(Dataset excerpts)
________________

(** A lookup row whose category starts with a blank. *)
Definition blank_tools : lookup_row :=
  {| lk_category := Some " Tools"; lk_segment := Some "DIY" |}.

(** A row whose raw date and price carry blanks around them. *)
Definition padded : list cell :=
  listing " 2024-01-05 " " S1 " " north " " tools " " I1 " " 19.99 " " NEW ".

End Sample.

(** ** The rules of the specification, in its words

    [spec_valid] is the validity of section 4.2; [fails] says when a row
    breaks one rule of the tally, and [tally_of] reads the count of a rule
    in the issues of [validate]. *)

Definition present_nonblank (v : cell) : Prop :=
  exists s, v = Some s /\ Text.strip s <> "".

Definition spec_valid (r : typed_row) : Prop :=
  is_Some (date_parsed r) /\
  (exists p, price_gbp_num r = Some p /\ (0 < p)%Q) /\
  (exists s, region r = Some s /\ s ∈ VALID_REGIONS) /\
  (exists s, condition r = Some s /\ s ∈ VALID_CONDITION) /\
  present_nonblank (date r) /\
  present_nonblank (seller_id r) /\
  present_nonblank (category r) /\
  present_nonblank (item_id r) /\
  present_nonblank (price_gbp r).

Inductive rule :=
  | InvalidDate
  | InvalidPrice
  | InvalidRegion
  | InvalidCondition
  | MissingNull (c : string)
  | MissingEmpty (c : string).

Definition fails (r : typed_row) (ρ : rule) : Prop :=
  match ρ with
  | InvalidDate => date_parsed r = None
  | InvalidPrice => ~ exists p, price_gbp_num r = Some p /\ (0 < p)%Q
  | InvalidRegion => ~ exists s, region r = Some s /\ s ∈ VALID_REGIONS
  | InvalidCondition => ~ exists s, condition r = Some s /\ s ∈ VALID_CONDITION
  | MissingNull c => column c r = None
  | MissingEmpty c => exists s, column c r = Some s /\ Text.strip s = ""
  end.

Fixpoint assoc (c : string) (l : list (string * nat)) : option nat :=
  match l with
  | [] => None
  | (k, n) :: l' => if String.eqb c k then Some n else assoc c l'
  end.

Definition tally_of (i : issues) (ρ : rule) : option nat :=
  match ρ with
  | InvalidDate => Some (invalid_date i)
  | InvalidPrice => Some (invalid_price i)
  | InvalidRegion => Some (invalid_region i)
  | InvalidCondition => Some (invalid_condition i)
  | MissingNull c => assoc c (missing_nulls i)
  | MissingEmpty c => assoc c (missing_empty i)
  end.

(** The rules that have a tally: the four checks, and the two counts of
    each required column. *)
Definition tallied (ρ : rule) : Prop :=
  match ρ with
  | MissingNull c | MissingEmpty c => In c REQUIRED_COLS
  | _ => True
  end.

(** The rules a valid row must pass: the four checks, and the two counts of
    each essential column. *)
Definition gating (ρ : rule) : Prop :=
  match ρ with
  | MissingNull c | MissingEmpty c => In c essential
  | _ => True
  end.

(** The conjunction that [validate] computes, as one boolean. *)
Definition nonblank (v : cell) : bool :=
  match v with
  | Some s => negb (String.eqb (Text.strip s) "")
  | None => false
  end.

Definition all_rules (r : typed_row) : bool :=
  negb (is_invalid_date r) && negb (is_invalid_price r)
  && negb (is_invalid_region r) && negb (is_invalid_condition r)
  && forallb (fun c => nonblank (column c r)) essential.


(** The lookup rows that [enrich] joins to a row: those whose title-cased
    category is the category of the row. *)
Definition matching (lookup : list lookup_row) (r : typed_row) : list lookup_row :=
  List.filter (fun l => bool_decide (Text.title <$> lk_category l = category r)) lookup.

(** The rows [enrich] writes for one row. *)
Definition joined (lookup : list lookup_row) (r : typed_row) : list enriched_row :=
  match matching lookup r with
  | [] => [ {| listing := r; segment := None |} ]
  | l :: ls => List.map (fun l => {| listing := r; segment := lk_segment l |}) (l :: ls)
  end.

(** A lookup without two rows of the same title-cased category. *)
Definition unique_categories (lookup : list lookup_row) : Prop :=
  List.NoDup (List.map (fun l => Text.title <$> lk_category l) lookup).

(** ** The run, in the words of the specification *)

(** The typed frame of a run, and the rows its validator marks valid. *)
Definition typed_frame (to_datetime : cell -> option Z) (to_numeric : cell -> option Q)
  (listings : raw_frame) : list typed_row :=
  coerce_types to_datetime to_numeric (standardise_columns listings).

Definition valid_rows (to_datetime : cell -> option Z) (to_numeric : cell -> option Q)
  (listings : raw_frame) : list typed_row :=
  let df_typed := typed_frame to_datetime to_numeric listings in
  select (validate df_typed).1 df_typed.

(** The validity of a row of the clean table, on the columns it has. *)
Definition out_valid (o : out_row) : Prop :=
  is_Some (o_date o) /\
  (exists p, o_price_gbp o = Some p /\ (0 < p)%Q) /\
  (exists s, o_region o = Some s /\ s ∈ VALID_REGIONS) /\
  (exists s, o_condition o = Some s /\ s ∈ VALID_CONDITION) /\
  present_nonblank (o_seller_id o) /\
  present_nonblank (o_category o) /\
  present_nonblank (o_item_id o).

________________

What you are asked to do ->
In the answer, give the lines from the first line of the data through the line with "(** ** The rules", exactly as they appear and with no additions.

Answer to this exercise ->
(** A lookup row whose category starts with a blank. *)
Definition blank_tools : lookup_row :=
  {| lk_category := Some " Tools"; lk_segment := Some "DIY" |}.

(** A row whose raw date and price carry blanks around them. *)
Definition padded : list cell :=
  listing " 2024-01-05 " " S1 " " north " " tools " " I1 " " 19.99 " " NEW ".

End Sample.

(** ** The rules of the specification, in its words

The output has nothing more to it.